# ABOUT THIS EXERCISE
Lines in the following data that contain the string "BlockProvider" are to be counted. Report only their number.

════════════════════

(** [BlockProvider]; the context counts the records. *)
Definition BlockProvider (found : bool) (block_id : N) : Provider B N (BlockRecord T) :=
  mkProvider
    (fun ctx => ret (Some (default 0%N ctx)))
    (fun ctx writes_done reply =>
       let records_provided := default 0%N ctx in
       let offset := (GRADIDO_BLOCK_SIZE * block_id)%N in
       let seq_num := ((records_provided + offset) mod 2 ^ 64)%N in
       let ctx' := Some ((records_provided + 1) mod 2 ^ 32)%N in
       if negb found || (writes_done =? GRADIDO_BLOCK_SIZE)%N
       then ret (mkBlockRecord false (br_record reply), ctx')
       else
         let! o := get_block_record seq_num in
         ret (match o with
              | Some rec => block_record_of rec reply
              | None => mkBlockRecord false (br_record reply)
              end, ctx'))
    br_success.

(** [ChecksumProvider]; the context holds the blocks and counts them. *)
Definition ChecksumProvider (found : bool) : Provider B (list BlockInfo * N) BlockChecksum :=
  mkProvider
    (fun ctx =>
       match ctx with
       | Some c => ret (Some c)
       | None => let! bis := if found then get_checksums payload_bytes else ret [] in ret (Some (bis, 0%N))
       end)
    (fun ctx writes_done reply =>
       match ctx with
       | None => undef
       | Some (bis, records_provided) =>
           if negb found || (records_provided =? N.of_nat (length bis))%N
           then ret (mkBlockChecksum false (bcs_block_size reply) (bcs_checksum reply), ctx)
           else
             match bis !! N.to_nat records_provided with
             | None => throw "out_of_range"
             | Some bi => ret (mkBlockChecksum true (bi_size bi) (bi_checksum bi), Some (bis, (records_provided + 1) mod 2 ^ 32)%N)
             end
       end)
    bcs_success.

(** [PingReceiver]; the reply is its success. *)
Definition PingReceiver : Provider B unit bool :=
  mkProvider (fun ctx => ret ctx) (fun ctx writes_done reply => ret ((writes_done =? 0)%N, ctx)) id.

(** [UsersProvider]: [users] is what [get_users] of the group gives; [None]
    when the group is not known. *)
Record UserData := mkUserData { ud_success : bool; ud_pubkey : bytes }.
Definition UsersProvider (get_users : option (M B (list bytes))) : Provider B (list bytes) UserData :=
  mkProvider
    (fun ctx =>
       match ctx, get_users with
       | Some c, _ => ret (Some c)
       | None, Some g => let! l := g in ret (Some l)
       | None, None => ret None
       end)
    (fun ctx writes_done reply =>
       match ctx with
       | None => ret (mkUserData false (ud_pubkey reply), ctx)
       | Some users =>
           if (N.of_nat (length users) <=? writes_done)%N then ret (mkUserData false (ud_pubkey reply), ctx)
           else match users !! N.to_nat writes_done with
                | None => throw "out_of_range"
                | Some u => ret (mkUserData true u, ctx)
                end
       end)
    ud_success.

Context (rep : St -> list (list T * bytes) -> Prop) `{SL : !StorageLaws rep}.

(** *** The records of a block *)

Lemma mk_block_lookup (x : list T * bytes) j :
  (length x.1 <= BLOCK - 1)%nat -> (j < BLOCK)%nat ->
  mk_block BLOCK x !! j = Some (match x.1 !! j with
                                | Some p => payload_rec p
                                | None => if (j =? length x.1)%nat then checksum_rec x.2 else zero_rec
                                end).
Proof.
  intros Hl Hj. unfold mk_block. destruct (x.1 !! j) as [p|] eqn:E.
  - rewrite lookup_app_l by (rewrite length_map; by eapply lookup_lt_Some). rewrite list_lookup_fmap, E. done.
  - apply lookup_ge_None in E. rewrite lookup_app_r by (rewrite length_map; lia). rewrite length_map.
    destruct (Nat.eqb_spec j (length x.1)) as [->|Hne]; [by rewrite Nat.sub_diag|].
    destruct (j - length x.1)%nat as [|i] eqn:Ei; [lia|]. cbn. apply lookup_replicate_2. lia.
Qed.

Lemma get_block_record_run b bs i x j :
  rep (b_storage b) bs -> bs !! i = Some x -> (N.of_nat i < 2 ^ 32)%N -> (j < BLOCK)%nat ->
  exists s', get_block_record (N.of_nat j + GRADIDO_BLOCK_SIZE * N.of_nat i) b
    = Ret (match x.1 !! j with
           | Some p => Some (payload_rec p)
           | None => if (j =? length x.1)%nat then Some (checksum_rec x.2) else None
           end) (set_b_storage s' b) /\ rep s' bs.
Proof.
  intros Hrep Hx Hi Hj. unfold get_block_record.
  assert ((N.of_nat j + GRADIDO_BLOCK_SIZE * N.of_nat i) / GRADIDO_BLOCK_SIZE = N.of_nat i
          /\ (N.of_nat j + GRADIDO_BLOCK_SIZE * N.of_nat i) mod GRADIDO_BLOCK_SIZE = N.of_nat j)%N as [-> ->].
  { unfold GRADIDO_BLOCK_SIZE in *. split.
    - rewrite (N.mul_comm 1000), N.div_add, N.div_small by lia. lia.
    - rewrite (N.mul_comm 1000), N.Div0.mod_add, N.mod_small by lia. done. }
  rewrite N.mod_small by done. cbv zeta.
  rewrite (stor_pure_bind _ _ _ _ (law_block_count _ _ Hrep)).
  rewrite (proj2 (N.leb_gt _ _)) by (apply lookup_lt_Some in Hx; lia).
  destruct (law_get_block _ _ _ _ Hrep Hx) as (s' & E & Hrep'). rewrite (stor_bind _ _ _ _ _ E). cbn [fst mbind option_bind].
  pose proof (law_sizes _ _ _ _ Hrep Hx) as Hsz. rewrite Nat2N.id, mk_block_lookup by lia.
  exists s'. split; [|done]. destruct (x.1 !! j) as [p|]; [done|]. by destruct (j =? length x.1)%nat.
Qed.

Lemma block_answers_drop junk (x : list T * bytes) j :
  drop j (block_answers junk x)
  = match x.1 !! j with
    | Some p => mkBlockRecord true p :: drop (S j) (block_answers junk x)
    | None => if (j =? length x.1)%nat then mkBlockRecord true junk :: drop (S j) (block_answers junk x)
              else if (j =? S (length x.1))%nat then [mkBlockRecord false junk] else []
    end.
Proof.
  unfold block_answers. destruct (x.1 !! j) as [p|] eqn:E.
  - apply drop_S. rewrite lookup_app_l by (rewrite length_map; by eapply lookup_lt_Some). by rewrite list_lookup_fmap, E.
  - apply lookup_ge_None in E. rewrite !drop_app, !(drop_ge (map _ _)), !length_map by (rewrite length_map; lia).
    destruct (Nat.eqb_spec j (length x.1)) as [->|H1]; [by rewrite Nat.sub_diag, Nat.sub_succ_l, Nat.sub_diag by lia|].
    destruct (Nat.eqb_spec j (S (length x.1))) as [->|H2]; [by rewrite Nat.sub_succ_l, Nat.sub_diag by lia|].
    apply drop_ge. cbn. lia.
Qed.

Lemma block_answers_from bs i x n : forall j fuel r b,
  rep (b_storage b) bs -> bs !! i = Some x -> (N.of_nat i < 2 ^ 32)%N ->
  (n + j = length x.1 + 2)%nat -> (0 < n <= fuel)%nat ->
  (j = S (length x.1) -> br_record r = reinterpret x.2) ->
  Server.answers (BlockProvider true (N.of_nat i)) fuel (Some (N.of_nat j)) (N.of_nat j) r b
  = Some (drop j (block_answers (reinterpret x.2) x)).
Proof.
  induction n as [|n IH]; intros j fuel r b Hrep Hx Hi Hn Hf Hr; [lia|].
  pose proof (law_sizes _ _ _ _ Hrep Hx) as Hsz. destruct fuel as [|fuel]; [lia|].
  cbn [Server.answers BlockProvider p_new p_run p_success negb orb from_option id default]. unfold ret at 1.
  rewrite block_answers_drop.
  destruct (N.eqb_spec (N.of_nat j) GRADIDO_BLOCK_SIZE) as [Hj|Hj].
  { unfold ret. cbn [br_success]. unfold GRADIDO_BLOCK_SIZE in *. rewrite lookup_ge_None_2 by lia.
    rewrite (proj2 (Nat.eqb_neq j (length x.1))), (proj2 (Nat.eqb_eq j (S (length x.1)))) by lia.
    by rewrite Hr by lia. }
  change (default 0%N (Some (N.of_nat j))) with (N.of_nat j).
  rewrite N.mod_small by (unfold GRADIDO_BLOCK_SIZE in *; lia).
  destruct (get_block_record_run b bs i x j Hrep Hx Hi) as (s' & E & Hrep'); [unfold GRADIDO_BLOCK_SIZE in *; lia|].
  rewrite (bind_Ret _ _ _ _ _ E). unfold ret. rewrite (N.mod_small _ (2 ^ 32)) by (unfold GRADIDO_BLOCK_SIZE in *; lia).
  replace (N.of_nat j + 1)%N with (N.of_nat (S j)) by lia.
  destruct (x.1 !! j) as [p|] eqn:Ep.
  - apply lookup_lt_Some in Ep. cbn [block_record_of payload_rec rec_u br_success].
    by rewrite (IH (S j) fuel) by (done || lia || (intros; lia)).
  - apply lookup_ge_None in Ep. destruct (Nat.eqb_spec j (length x.1)) as [E1|E1]; cbn [br_success block_record_of].
    + by rewrite (IH (S j) fuel) by (done || lia).
    + rewrite (proj2 (Nat.eqb_eq j (S (length x.1)))) by lia. by rewrite Hr by lia.
Qed.

Lemma block_stream bs i x fuel r b :
  rep (b_storage b) bs -> bs !! i = Some x -> (N.of_nat i < 2 ^ 32)%N -> (length x.1 + 2 <= fuel)%nat ->
  Server.answers (BlockProvider true (N.of_nat i)) fuel None 0 r b = Some (block_answers (reinterpret x.2) x).
Proof.
  intros Hrep Hx Hi Hf.
  pose proof (block_answers_from bs i x (length x.1 + 2) 0 fuel r b Hrep Hx Hi ltac:(lia) ltac:(lia) ltac:(lia)) as H.
  destruct fuel as [|fuel]; [lia|]. exact H.
Qed.

Lemma block_answers_ended junk (x : list T * bytes) : Client.ended_stream br_success (block_answers junk x).
Proof.
  exists (map (mkBlockRecord true) x.1 ++ [mkBlockRecord true junk]), (mkBlockRecord false junk).
  unfold block_answers. rewrite <- (assoc_L (++)). split; [done|]. split; [|done].
  apply Forall_app. split; [by apply Forall_map, Forall_true|by repeat constructor].
Qed.

(** *** The other streams *)

Lemma users_from g l n : forall j fuel r b,
  (n + j = length l)%nat -> (n < fuel)%nat ->
  Server.answers (UsersProvider g) fuel (Some l) (N.of_nat j) r b
  = Some (map (mkUserData true) (drop j l) ++ [mkUserData false (ud_pubkey (default r (last (mkUserData true <$> drop j l))))]).
Proof.
  induction n as [|n IH]; intros j fuel r b Hn Hf; (destruct fuel as [|fuel]; [lia|]);
    cbn [Server.answers UsersProvider p_new p_run p_success]; unfold ret.
  - rewrite (proj2 (N.leb_le _ _)) by lia. cbn [ud_success]. by rewrite drop_ge by lia.
  - rewrite (proj2 (N.leb_gt _ _)) by lia. rewrite Nat2N.id.
    destruct (lookup_lt_is_Some_2 l j) as [u Hu]; [lia|]. rewrite Hu. cbn [ud_success].
    replace (N.of_nat j + 1)%N with (N.of_nat (S j)) by lia. rewrite (IH (S j) fuel) by lia.
    rewrite (drop_S _ _ _ Hu). cbn [mbind option_bind map app fmap list_fmap]. rewrite last_cons.
    by destruct (last _).
Qed.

════════════════════

# SOLUTION FOR THIS EXERCISE
5